In our August-September issue, we spoke with four Black artists based in Montgomery County about their creative endeavors. Each artist draws inspiration from their own personal experiences and childhood upbringing to craft pieces that speak to themselves and others.
During Black History Month we will be revisiting those stories. Here, Silver Spring’s Twanna A. Hines talks about being a sex positive multidisciplinary artist.
I think as a Black creative and a woman, and as someone who’s talking about that taboo and smutty little subject, sex, there are a lot of gatekeepers who don’t necessarily put forward voices like mine.
My art is a way to connect with other people about causes and values and issues that are very important to me personally and to the world. It’s really about wanting everyone to have a sexier and more pleasurable life.
I want anyone who enjoys my art to feel safe. I want them to feel heard, which is funny because I’m the one doing the writing, speaking and talking. But, my hope is to be as vulnerable and open as possible and give voice to others and the things that they may be experiencing.

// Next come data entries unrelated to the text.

Definition altValue (v : bytes) : draw bytes :=
  match v with
  | [] => panic
  | cb :: _ =>
      let c := b2z cb in
      if (c =? 0xc2) || (c =? 0xc3) then
        let~ r := intN 3 in
        ret (if r =? 0 then [z2b (c - 0xc2)] else v)
      else if (c <=? 0x7f) || (c >=? 0xe0) || ((c >=? 0xcc) && (c <=? 0xd3)) then
        match ReadInt MinInt64 MaxInt64 (NewDecoder v) with
        | Err _ => ret v
        | Ok (i, _) => appendIntAlt i
        end
      else if ((c >=? 0xa0) && (c <=? 0xbf)) || (c =? 0xd9) || (c =? 0xda) || (c =? 0xdb) || ((c >=? 0xc4) && (c <=? 0xc6)) then
        match ReadBytes MaxInt32 (NewDecoder v) with
        | Err _ => panic
        | Ok (b, _) =>
            let b := slice_bytes b in
            let~ r := if len b =? 0 then intN 4 else ret 1 in
            if r =? 0 then ret [z2b 0xc0]
            else let~ bin := heads in appendRaw [] b bin
        end
      else ret v
  end.

(** The entries of the map, with their values rewritten. *)
Fixpoint readEntries (n : nat) (b : bytes) (d : decoder) (entries : list entry) : draw (list entry) :=
  match n with
  | O => ret entries
  | S n =>
      match ReadKey d with
      | Err _ => panic
      | Ok (k, d) =>
          let start := len b - Remaining d in
          match Skip d with
          | Err _ => panic
          | Ok (_, d) =>
              let~ v := altValue (subslice b start (len b - Remaining d)) in
              readEntries n b d (entries ++ [(slice_bytes k, v)])
          end
      end
  end.

Definition mapHeaderAlt (n : Z) : draw bytes :=
  let~ short := if n <? 16 then heads else ret false in
  if short : bool then ret [z2b (Z.lor 0x80 n)]
  else
    let~ medium := heads in
    ret (if medium : bool then [z2b 0xde; z2b (Z.shiftr n 8); z2b n]
         else [z2b 0xdf; z2b 0; z2b 0; z2b (Z.shiftr n 8); z2b n]).

Fixpoint appendEntries (out : bytes) (entries : list entry) : draw bytes :=
  match entries with
  | [] => ret out
  | (key, val) :: entries =>
      let~ bin := heads in
      let~ out := appendRaw out key bin in
      appendEntries (out ++ val) entries
  end.

Definition reencode (b : bytes) : draw bytes :=
  match ReadMapHeader (NewDecoder b) with
  | Err _ => panic
  | Ok (n, d) =>
      let~ entries := readEntries (Z.to_nat n) b d [] in
      let~ entries := fun g => Some (shuffleNodes entries g) in
      let~ r := intN 3 in
      let~ entries :=
        if r =? 0 then
          let~ x := intN 80 in
          let~ v := randomValue 3 in
          ret (entries ++ [(str2b "Unknown" ++ replicate (Z.to_nat x) (ch "x"), v)])
        else ret entries in
      let~ r := if len entries >? 0 then intN 4 else ret 1 in
      let~ entries :=
        if r =? 0 then
          let~ i := intN (len entries) in
          let~ e := orPanic (entries !! Z.to_nat i) in
          let~ v := altValue e.2 in
          ret ((e.1, v) :: entries)
        else ret entries in
      let~ out := mapHeaderAlt (len entries) in
      appendEntries out entries
  end.

(** ** The comparison: the loop of [main] *)

Context (goEncode : message -> bytes) (goDecode : kind -> bytes -> option message).

Inductive verdict :=
| EncodeDiffers
| PeerRefusesItself
| WireRefuses
| DecodeDiffers
| AltDiffers
| AltRefusedByOne
| Agreed.

Definition checkMessage (k : kind) : draw verdict :=
  let~ v := genMessage k in
  let want := goEncode v in
  if negb (bool_decide (want = AppendMsgpack v [])) then ret EncodeDiffers
  else
    match goDecode k want, DecodeMsgpack k (NewDecoder want) with
    | None, _ => ret PeerRefusesItself
    | Some _, Err _ => ret WireRefuses
    | Some goVal, Ok (w, _) =>
        if negb (bool_decide (w = goVal)) then ret DecodeDiffers
        else
          let~ alt := reencode want in
          ret (match goDecode k alt, DecodeMsgpack k (NewDecoder alt) with
               | Some goAlt, Ok (wAlt, _) => if bool_decide (wAlt = goAlt) then Agreed else AltDiffers
               | None, Err _ => Agreed
               | _, _ => AltRefusedByOne
               end)
    end.

(** The three counters of a kind: encodings, decodings and alternatives. *)
Definition score (v : verdict) : Z * Z * Z :=
  match v with
  | EncodeDiffers => (0, 0, 0)
  | PeerRefusesItself | WireRefuses | DecodeDiffers => (1, 0, 0)
  | AltDiffers | AltRefusedByOne => (1, 1, 0)
  | Agreed => (1, 1, 1)
  end.

Definition failed (v : verdict) : Z := match v with Agreed => 0 | _ => 1 end.

Definition kinds : list kind :=
  [KPing; KIndirectPingReq; KAckResp; KNackResp; KErrResp; KSuspect; KAlive; KDead; KPushPullHeader; KUserMsgHeader; KPushNodeState; KCompress].

Definition checkKind (n : nat) (k : kind) (failures : Z) : draw (Z * Z * Z * Z) :=
  times n (fun '(e, d, a, failures) =>
    let~ v := checkMessage k in
    let '(e', d', a') := score v in
    ret (e + e', d + d', a + a', failures + failed v)) (0, 0, 0, failures).

(** The counters of each kind and whether the run passes. *)
Fixpoint checkKinds (n : nat) (ks : list kind) (stats : list (kind * (Z * Z * Z))) (failures : Z) : draw (list (kind * (Z * Z * Z)) * bool) :=
  match ks with
  | [] => ret (stats, negb (failures >? 0))
  | k :: ks =>
      let~ (st, failures) := checkKind n k failures in
      checkKinds n ks (stats ++ [(k, st)]) failures
  end.

Definition oracle (n : nat) : draw (list (kind * (Z * Z * Z)) * bool) := checkKinds n kinds [] 0.
End Draws.

(** ** Specification *)

(** Every draw gives a value, which satisfies [P]. *)
Definition gives {G A} (e : draw (G := G) A) (P : A -> Prop) : Prop := forall g, exists a g', e g = Some (a, g') /\ P a.
(** A network that is written out parses to the addresses that share its prefix. *)
Lemma ParseCIDR_text ip n i j : len ip = 4 -> 0 <= n <= 32 ->
  exists net, ParseCIDR (TrimSpace (replicate i (ch " ") ++ cidrText ip n ++ replicate j (ch " "))) = Some net /\
    forall q, len q = 4 -> NetContains net q = true <-> samePrefix n ip q.
Proof.
  intros Hip Hn. destruct ip as [|a [|b [|c [|d [|]]]]]; unfold len in Hip; cbn [length] in Hip; try lia. clear Hip. set (ip := [a; b; c; d]).
  destruct (ip4_text a b c d) as (x & s & Et & Hx & Hbytes & Hslash). fold ip in Et. destruct (itoa_bits n Hn) as (Hdtoi & t & dd & Ei & Hdd).
  assert (Ec : cidrText ip n = x :: s ++ ch "/" :: itoa n) by (unfold cidrText; by rewrite Et).
  rewrite Ec, (TrimSpace_blanks i j x _ dd (x :: s ++ ch "/" :: t)); [|done|done|rewrite Ei; cbn; by rewrite <- app_assoc].
  exists (MkIPNet (zip_with (fun x y => z2b (maskByte x y)) ip (CIDRMask n 4)) (CIDRMask n 4)). split.
  - unfold ParseCIDR. cbv zeta. rewrite app_comm_cons, (IndexByte_at (x :: s) (ch "/") (itoa n) Hslash). pose proof (len_nonneg (x :: s)).
    rewrite (proj2 (Z.ltb_ge _ _)) by lia. replace (Z.to_nat (len (x :: s))) with (length (x :: s)) by (unfold len; lia).
    replace (Z.to_nat (len (x :: s) + 1)) with (length (x :: s) + 1)%nat by (unfold len; lia). rewrite take_app_length, drop_app_add.
    rewrite <- Et at 1. rewrite ParseIP_ip4String by done. cbn [mbind option_bind].
    change (drop 1 (ch "/" :: itoa n)) with (itoa n). rewrite Hdtoi, Hbytes. cbn [mbind option_bind].
    rewrite Z.eqb_refl. destruct (Z.gtb_spec n (8 * Z.of_nat 4)); [lia|]. cbn [negb orb]. by rewrite maskIP_mapped by (done || apply CIDRMask_len).
  - intros q Hq. by apply NetContains_masked.
Qed.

I also want them to feel that sex is OK. Like we can actually talk about sex like it’s the most normal thing in the world because it is! None of us would be here if it weren’t for sex.
As much as I am an artist, I’m also an entrepreneur. When I started my business, I was very cognizant of the idea that my personal art is almost exclusively about sexual and reproductive health, rights, education and justice. But the things I care about and the causes I support are obviously much broader than that.
So, I started my firm, Funky Brown Chic, to support artists and nonprofits who similarly want to incorporate the arts as another tool in the arsenal of media and digital communications. It’s great to have those two lines of business. One side of the house is the artistic engine. The other side of the house is spreading that out to others.